R. - : « Des Palestiniens du camp de Chatila. Ils fuyaient leurs quartiers. On en a abrité autant que l’on pouvait dans le sous-sol de l’immeuble. La plupart sont repartis à l’aube. C’était des femmes, des enfants, des civils. Cette nuit-là, on a vu des centaines de fusées éclairantes au-dessus du camp. Nous nous sommes couchés quand même, ne sachant pas très bien ce qui se passait. Samedi matin, vers 6 h 30, mon neveu me dit : "Mon oncle, les Israéliens sont arrivés, ils sont là dehors !" Je me suis levé en toute hâte pour aller leur parler, leur expliquer qu’il n’y avait que des civils, que nous n’étions pas armés. Je voulais leur parler gentiment, poliment, pensant qu’après tout c’était une armée régulière, qui ne voulait donc pas de mal aux civils. A l’entrée de l’immeuble, un des soldats nous crie : "Sortez, sortez tous dehors, sortez de l’immeuble." J’ai alors dit à nos voisins : "Venez, venez, ce sont les Israéliens. Ils ne vont rien nous faire." En approchant d’eux, nous avons vu sur leurs uniformes le cèdre libanais et l’inscription en arabe : « Les Forces Libanaises". Dès lors, on n’a plus discuté. Ils nous ont dit d’avancer vers la place. Croyant qu’il s’agissait de la place de Sabra, on y est resté. Mais ils criaient : « Pas ici, l’autre place, plus bas." Ils étaient très grossiers, très violents. Ils nous insultaient en nous faisant avancer. Comme on protestait qu’on était Libanais, ils disaient : « Que faites-vous parmi les Palestiniens ?" On leur a expliqué que nous habitions le quartier, que c’était nos maisons. Ils nous ont dit : « C’est votre faute, vous n’aviez qu’à chasser les Palestiniens." On leur a répondu : « Et comment voulez- vous qu’on les chasse ? Ils habitent ici. Et où voulez-vous qu’on les chasse ?" Ils nous ont rassemblés sur la place avant de nous ordonner de nous mettre de nouveau en marche. Il y avait des vieux, des femmes, des enfants. Certains vieux ne pouvaient pas marcher, il a fallu les porter. Ceux qui ne marchaient pas assez vite recevaient des coups de crosses. Certaines femmes portaient deux gosses à la fois. Des Palestiniennes ont essayé de refiler leur bébé à des Libanais. Mais des soldats les ont aperçus et ont arraché le bébé.
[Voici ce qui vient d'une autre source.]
(* ===== verification/Core.v ===== *)
(** * cache/core.go: the cache

    [Core] puts the store, the policy, the metrics collector and the bus
    together.  It is generic in the policy and in the bus, which it uses only
    through their interfaces; either may be missing.  The clock is an argument:
    an operation takes the times the source reads.  An operation is a function
    of the state, composed of what the source does under the cache's mutex
    ([Get_locked], [Put_locked] and the like) and what it does outside. *)
From S2P Require Import Prelude GoFloat Types Policy Events.
From S2P Require Store.
From S2P Require Memory.
From S2P Require Collector.

Abbreviation store_error := Store.store_error.
Abbreviation contents := Store.contents.
Abbreviation fits := Store.fits.

(** [t.Sub(u)]: a Duration, saturating. *)
Definition time_Sub (t u : Z) : Z := Z.max minInt64 (Z.min maxInt64 (t - u)).

Record Core (P B : Type) := {
  store : Store.Store;
  policy : option P;
  bus : option B;
  metrics : Collector.Collector;
  sampleRate : Z;
  seq : Z;
  ticks : nat;
}.
Arguments store {P B}.
Arguments policy {P B}.
Arguments bus {P B}.
Arguments metrics {P B}.
Arguments sampleRate {P B}.
Arguments seq {P B}.
Arguments ticks {P B}.

Record Options (P B : Type) := {
  OCapacity : Z;
  OPolicy : option P;
  OBus : option B;
  OMetrics : option Collector.Collector;
  RequestSampleRate : Z;
}.
Arguments OCapacity {P B}.
Arguments OPolicy {P B}.
Arguments OBus {P B}.
Arguments OMetrics {P B}.
Arguments RequestSampleRate {P B}.

Section core.
Context `{EvictionPolicy P} `{Bus B}.
Implicit Types c : Core P B.

Definition with_store (st : Store.Store) c : Core P B :=
  {| store := st; policy := policy c; bus := bus c; metrics := metrics c;
     sampleRate := sampleRate c; seq := seq c; ticks := ticks c |}.
Definition with_policy (p : option P) c : Core P B :=
  {| store := store c; policy := p; bus := bus c; metrics := metrics c;
     sampleRate := sampleRate c; seq := seq c; ticks := ticks c |}.
Definition with_bus (b : option B) c : Core P B :=
  {| store := store c; policy := policy c; bus := b; metrics := metrics c;
     sampleRate := sampleRate c; seq := seq c; ticks := ticks c |}.
Definition with_metrics (mt : Collector.Collector) c : Core P B :=
  {| store := store c; policy := policy c; bus := bus c; metrics := mt;
     sampleRate := sampleRate c; seq := seq c; ticks := ticks c |}.
(** [c.seq.Add(1)] *)
Definition next_seq c : Core P B :=
  {| store := store c; policy := policy c; bus := bus c; metrics := metrics c;
     sampleRate := sampleRate c; seq := u64 (seq c + 1); ticks := ticks c |}.
(** A range statement over the store has run. *)
Definition next_tick c : Core P B :=
  {| store := store c; policy := policy c; bus := bus c; metrics := metrics c;
     sampleRate := sampleRate c; seq := seq c; ticks := S (ticks c) |}.

Definition policy_name (p : option P) : PolicyName :=
  match p with Some p => Name p | None => PolicyNone end.

Definition PolicyName_ c : PolicyName := policy_name (policy c).

Definition New (opts : Options P B) : Core P B :=
  let c := {| store := Store.NewStore (OCapacity opts); policy := OPolicy opts; bus := OBus opts;
              metrics := default Collector.NewCollector (OMetrics opts);
              sampleRate := if RequestSampleRate opts =? 0 then 1 else RequestSampleRate opts;
              seq := 0; ticks := 0%nat |} in
  with_metrics (Collector.SetPolicy (PolicyName_ c) (metrics c)) c.

(** A call of a policy method that returns nothing, skipped with no policy. *)
Definition call_policy (f : P → outcome P) c : outcome (Core P B) :=
  match policy c with
  | Some p => p ← f p; Ret (with_policy (Some p) c)
  | None => Ret c
  end.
En traversant le camp nous avons vu les cadavres éparpillés, des morts partout... Alors seulement on a compris que les rumeurs de la veille étaient vraies. On les a crues enfin, parce qu’on a vu de nos propres yeux les cadavres, les cadavres de vieux surtout, des hommes de plus de cinquante ans. On a vu des bulldozers au travail. Il y avait encore des membres humains qui pendaient accrochés aux dents du bulldozer, des jambes, des entrailles, et les bulldozers déblayaient des monceaux de cadavres. On a continué à marcher jusqu’à la sortie du camp. Là, les soldats ont dit : « Les femmes d’un côté et les hommes de l’autre." Alors on s’est mis à crier : « Que voulez-vous faire de nous ? Nous sommes Libanais !" Que voulez-vous faire de nous ?" Ils répondaient avec des injures : « Allez, fils de ..., vous en avez assez fait contre nous !" Je leur disais : « Mais nous sommes Libanais !" Ils répliquaient : « Alors comment se fait-il que vous habitiez parmi eux ? Tu es devenu Libanais, maintenant ? Fils de ..." Ils nous ont mis en rangs et ils nous ont fait marcher vers l’ambassade du Koweït. En cours de route, ils attrapaient l’un ou l’autre d’entre nous et le jetaient par terre. Ils l’obligeaient à mettre son visage dans le sable et les mains sur la tête. Puis un gros type très costaud courait et venait sauter sur le dos du type étendu. Le type hurlait de douleur. Puis ils recommençaient avec un autre. »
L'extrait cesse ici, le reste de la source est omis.